Erythrasma does not usually cause any symptoms just presents as a slowly enlarging area of pink or and reddish-brown lesions in skin folds and moist areas of the body and mildly itchy. Infection may be treated with topical and oral agents. Antibacterial and anti-fungal agents are used to eradicate the condition and possible concomitant infection and an antibiotic given by mouth, such as erythromycin or tetracycline can eliminate the infection. Antibacterial soaps, such as chlorhexidine and topical imidazoles and/or fusidic acid may also help. Topical drugs including clindamycin and miconazole cream are effective as well. Clotrimazle, miconazle, econazle are also excellent aids. Five days treatment is usually enough but 2 to 3 weeks may be required due Erythrasma may recur in 6 to 12 months due moisture, being necessary for a second treatment.

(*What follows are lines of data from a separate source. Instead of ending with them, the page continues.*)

Lemma store_at_zlen buf off bs buf' :
  store_at buf off bs = Some buf' -> zlen buf' = zlen buf.
Proof.
  intros (? & ? & ->)%store_at_inv.
  rewrite !zlen_app, zlen_ztake, zlen_zdrop. pose proof (zlen_nonneg bs). lia.
Qed.

Lemma store_at_read buf off bs buf' :
  store_at buf off bs = Some buf' -> ztake (zlen bs) (zdrop off buf') = bs.
Proof.
  intros (? & ? & ->)%store_at_inv.
  pose proof (zlen_nonneg bs).
  rewrite zdrop_app by (rewrite zlen_ztake; lia).
  by apply ztake_app.
Qed.

Lemma u8_byte x : is_byte (u8 x).
Proof. unfold is_byte, u8. apply (Z.mod_pos_bound x 256). lia. Qed.

Lemma u8_small x : is_byte x -> u8 x = x.
Proof. intros. unfold u8. apply Z.mod_small. exact H. Qed.

Lemma size_t_small x : 0 <= x < 2 ^ 32 -> size_t x = x.
Proof. intros. unfold size_t, u32. by apply Z.mod_small. Qed.

Lemma u16_small x : 0 <= x < 2 ^ 16 -> u16 x = x.
Proof. intros. unfold u16. by apply Z.mod_small. Qed.

#[export] Hint Resolve u8_byte zlen_nonneg : e80211.
#[export] Hint Rewrite @zlen_nil @zlen_cons @zlen_app @zlen_ztake @zlen_zdrop : e80211_rew.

This infection under-diagnosed or under-treated may present complications such as fatal septicemia in immunocompromised patients, post-surgical wound infection, and infective endocarditis in valvular heart disease. Prognosis is excellent, but the erythrasma tends to recur if the predisposing factors are not eliminated, so patients should be instructed to keep the area dry. Gently scrubbing on the lesions with antibacterial soap may clear the disease and calm the itching. The topical application of erythromycin gel is very effective as well. In severe cases, your doctor may prescribe oral erythromycin with complete recovery is expected following treatment.

As preventive measures to reduce the risk of acquiring erythrasma, keeping good hygiene is the most important. Keeping the skin dry and wearing clean absorbent clothing, such as cotton, avoidance of excessive heat and humidity. If you will be tested under Wood's lamp, there are no risks, but avoid looking directly into the ultraviolet light, as you avoid looking into the sun. And remember to contact your health care provider if you or any member of your family exhibits the scaly brown patches of erythrasma.